WORK INSTRUCTION
Below are some entries. Repeat exactly the lines from the one with "let res := join (selectors this) in" through the one with "this ← construct new; chain this (CssSelectorBuilder.attr", and only those.

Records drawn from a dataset
Definition count_selectors (l : list string) : counts :=
  fold_left classify l (mkCounts 0 0 0).

(** [lastSelector && lastSelector.startsWith(p)], with [lastSelector]
    undefined on an empty array. *)
Definition last_startsWith (lastSelector : option string) (p : string) : bool :=
  match lastSelector with
  | Some s => truthy s && startsWith s p
  | None => false
  end.

Definition validateOrder (prio : nat) : method t unit :=
  this ← mget;
  let lastSelector := last (selectors this) in
  let n := count_selectors (selectors this) in
  if (1 <? nElement n) || (1 <? nId n) || (1 <? nPseudoElement n)
  then method_throw duplicate
  else if (last_startsWith lastSelector "#" && negb (prio =? 2))
          || (last_startsWith lastSelector "::" && negb (prio =? 6))
  then method_throw out_of_order
  else mret tt.

(** The two conditions of [validateOrder], named for the statements
    below: the one of its first [throw] ... *)
Definition too_many (l : list string) : bool :=
  let n := count_selectors l in
  (1 <? nElement n) || (1 <? nId n) || (1 <? nPseudoElement n).

(** ... and the one of its second. *)
Definition misplaced (l : list string) (prio : nat) : bool :=
  (last_startsWith (last l) "#" && negb (prio =? 2))
  || (last_startsWith (last l) "::" && negb (prio =? 6)).

Definition element (value : string) : method t unit :=
  validateOrder 1 ;; mmodify incr_elementCount ;; mmodify (push value).

Definition id (value : string) : method t unit :=
  validateOrder 2 ;; mmodify incr_idCount ;; mmodify (push ("#" +:+ value)).

Definition class (value : string) : method t unit :=
  validateOrder 3 ;; mmodify (push ("." +:+ value)).

Definition attr (value : string) : method t unit :=
  validateOrder 4 ;; mmodify (push ("[" +:+ value +:+ "]")).

Definition pseudoClass (value : string) : method t unit :=
  validateOrder 5 ;; mmodify (push (":" +:+ value)).

Definition pseudoElement (value : string) : method t unit :=
  validateOrder 6 ;; mmodify incr_pseudoElementCount ;;
  mmodify (push ("::" +:+ value)).

(** [stringify()] joins the array and replaces it by a new empty one. *)
Definition stringify : method t string :=
  this ← mget;
  let res := join (selectors this) in
  mmodify (set_selectors []) ;; mret res.

Definition append (c : call) : method t unit :=
  match c with
  | Element v => element v
  | Id v => id v
  | Class v => class v
  | Attr v => attr v
  | PseudoClass v => pseudoClass v
  | PseudoElement v => pseudoElement v
  end.

(** The fragment pushed by [combine] once both operands are rendered. *)
Definition store_combined (s1 combinator s2 : string) : method t unit :=
  mmodify (push (s1 +:+ " " +:+ combinator +:+ " " +:+ s2)).

(** [combine(selector1, combinator, selector2)] on the builder [this].
    In [this.selectors.push(arg)] the array [this.selectors] is fetched
    before [arg] is evaluated, and [stringify] installs a new array in
    the builder it is called on.  When [this] is one of the operands the
    push therefore lands in the array that was dropped, and the builder
    keeps the empty one. *)
Definition combine (this selector1 : loc) (combinator : string) (selector2 : loc)
  : program t loc :=
  s1 ← invoke selector1 stringify;
  s2 ← invoke selector2 stringify;
  if decide (this = selector1 ∨ this = selector2)
  then chain this (mret tt)
  else chain this (store_combined s1 combinator s2).

(** The facade object of this version of the file. *)
Module cssSelectorBuilder.
Definition element (value : string) : program t loc :=
  this ← construct new; chain this (CssSelectorBuilder.element value).
Definition id (value : string) : program t loc :=
  this ← construct new; chain this (CssSelectorBuilder.id value).
Definition class (value : string) : program t loc :=
  this ← construct new; chain this (CssSelectorBuilder.class value).
Definition attr (value : string) : program t loc :=
  this ← construct new; chain this (CssSelectorBuilder.attr value).
Definition pseudoClass (value : string) : program t loc :=
  this ← construct new; chain this (CssSelectorBuilder.pseudoClass value).
Definition pseudoElement (value : string) : program t loc :=
  this ← construct new; chain this (CssSelectorBuilder.pseudoElement value).
Definition combine (selector1 : loc) (combinator : string) (selector2 : loc)
  : program t loc :=
  this ← construct new;
  CssSelectorBuilder.combine this selector1 combinator selector2.

(** The entry point named like the call. *)
Definition start (c : call) : program t loc :=
  match c with
  | Element v => element v
  | Id v => id v
  | Class v => class v
  | Attr v => attr v
  | PseudoClass v => pseudoClass v
  | PseudoElement v => pseudoElement v
  end.
End cssSelectorBuilder.

End CssSelectorBuilder.


(** ** Selector expressions

    Both versions of the file export the same interface: the facade
    [cssSelectorBuilder] and builders answering to the six part methods,
    [combine] and [stringify]. *)

Class Builder (Obj : Type) : Type := {
  facade_start : call -> program Obj loc;
  facade_combine : loc -> string -> loc -> program Obj loc;
  method_append : call -> method Obj unit;
  method_combine : loc -> loc -> string -> loc -> program Obj loc;
  method_stringify : method Obj string
}.

#[global] Instance Selector_Builder : Builder Selector.t := {
  facade_start := Selector.cssSelectorBuilder.start;
  facade_combine := Selector.cssSelectorBuilder.combine;
  method_append := Selector.append;
  method_combine := Selector.combine;
  method_stringify := Selector.stringify
}.

#[global] Instance CssSelectorBuilder_Builder : Builder CssSelectorBuilder.t := {
  facade_start := CssSelectorBuilder.cssSelectorBuilder.start;
  facade_combine := CssSelectorBuilder.cssSelectorBuilder.combine;
  method_append := CssSelectorBuilder.append;
  method_combine := CssSelectorBuilder.combine;
  method_stringify := CssSelectorBuilder.stringify
}.

(** The expressions a client writes against that interface. *)
Inductive expr : Type :=
| Start (c : call)
    (* [cssSelectorBuilder.c(v)] *)
| Then (e : expr) (c : call)
    (* [e.c(v)] *)
| Combine (e1 : expr) (combinator : string) (e2 : expr)
    (* [cssSelectorBuilder.combine(e1, combinator, e2)] *)
| ThenCombine (e e1 : expr) (combinator : string) (e2 : expr).
    (* [e.combine(e1, combinator, e2)] *)

(** Evaluation: receiver first, then the arguments from left to right,
    then the call. *)
Fixpoint eval {Obj} `{Builder Obj} (e : expr) : program Obj loc :=
  match e with
  | Start c => facade_start c
  | Then e0 c => this ← eval e0; chain this (method_append c)
  | Combine e1 k e2 =>
      l ← eval e1; r ← eval e2; facade_combine l k r
  | ThenCombine e0 e1 k e2 =>
      this ← eval e0; l ← eval e1; r ← eval e2; method_combine this l k r
  end.

(** [e.stringify()] *)
Definition eval_stringify {Obj} `{Builder Obj} (e : expr) : program Obj string :=
  this ← eval e; invoke this method_stringify.

(** The value a program run from the empty store completes with. *)
Definition outcome {Obj A} (p : program Obj A) : option (completion A) :=
  snd <$> p ∅.

(** What [l.stringify()] would return in the store [h]. *)
Definition rendering {Obj} `{Builder Obj} (l : loc) (h : gmap loc Obj)
  : option (completion string) :=
  snd <$> invoke l method_stringify h.

(** The two combinations of the documentation. *)
Definition div_main_plus_span : expr :=
  Combine (Then (Start (Element "div")) (Id "main")) "+"
          (Start (Element "span")).

Definition table_tr_td : expr :=
  Combine (Combine (Start (Element "table")) "~" (Start (Element "tr"))) " "
          (Start (Element "td")).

TASK OUTPUT
  let res := join (selectors this) in
  mmodify (set_selectors []) ;; mret res.

Definition append (c : call) : method t unit :=
  match c with
  | Element v => element v
  | Id v => id v
  | Class v => class v
  | Attr v => attr v
  | PseudoClass v => pseudoClass v
  | PseudoElement v => pseudoElement v
  end.

(** The fragment pushed by [combine] once both operands are rendered. *)
Definition store_combined (s1 combinator s2 : string) : method t unit :=
  mmodify (push (s1 +:+ " " +:+ combinator +:+ " " +:+ s2)).

(** [combine(selector1, combinator, selector2)] on the builder [this].
    In [this.selectors.push(arg)] the array [this.selectors] is fetched
    before [arg] is evaluated, and [stringify] installs a new array in
    the builder it is called on.  When [this] is one of the operands the
    push therefore lands in the array that was dropped, and the builder
    keeps the empty one. *)
Definition combine (this selector1 : loc) (combinator : string) (selector2 : loc)
  : program t loc :=
  s1 ← invoke selector1 stringify;
  s2 ← invoke selector2 stringify;
  if decide (this = selector1 ∨ this = selector2)
  then chain this (mret tt)
  else chain this (store_combined s1 combinator s2).

(** The facade object of this version of the file. *)
Module cssSelectorBuilder.
Definition element (value : string) : program t loc :=
  this ← construct new; chain this (CssSelectorBuilder.element value).
Definition id (value : string) : program t loc :=
  this ← construct new; chain this (CssSelectorBuilder.id value).
Definition class (value : string) : program t loc :=
  this ← construct new; chain this (CssSelectorBuilder.class value).
Definition attr (value : string) : program t loc :=
  this ← construct new; chain this (CssSelectorBuilder.attr value).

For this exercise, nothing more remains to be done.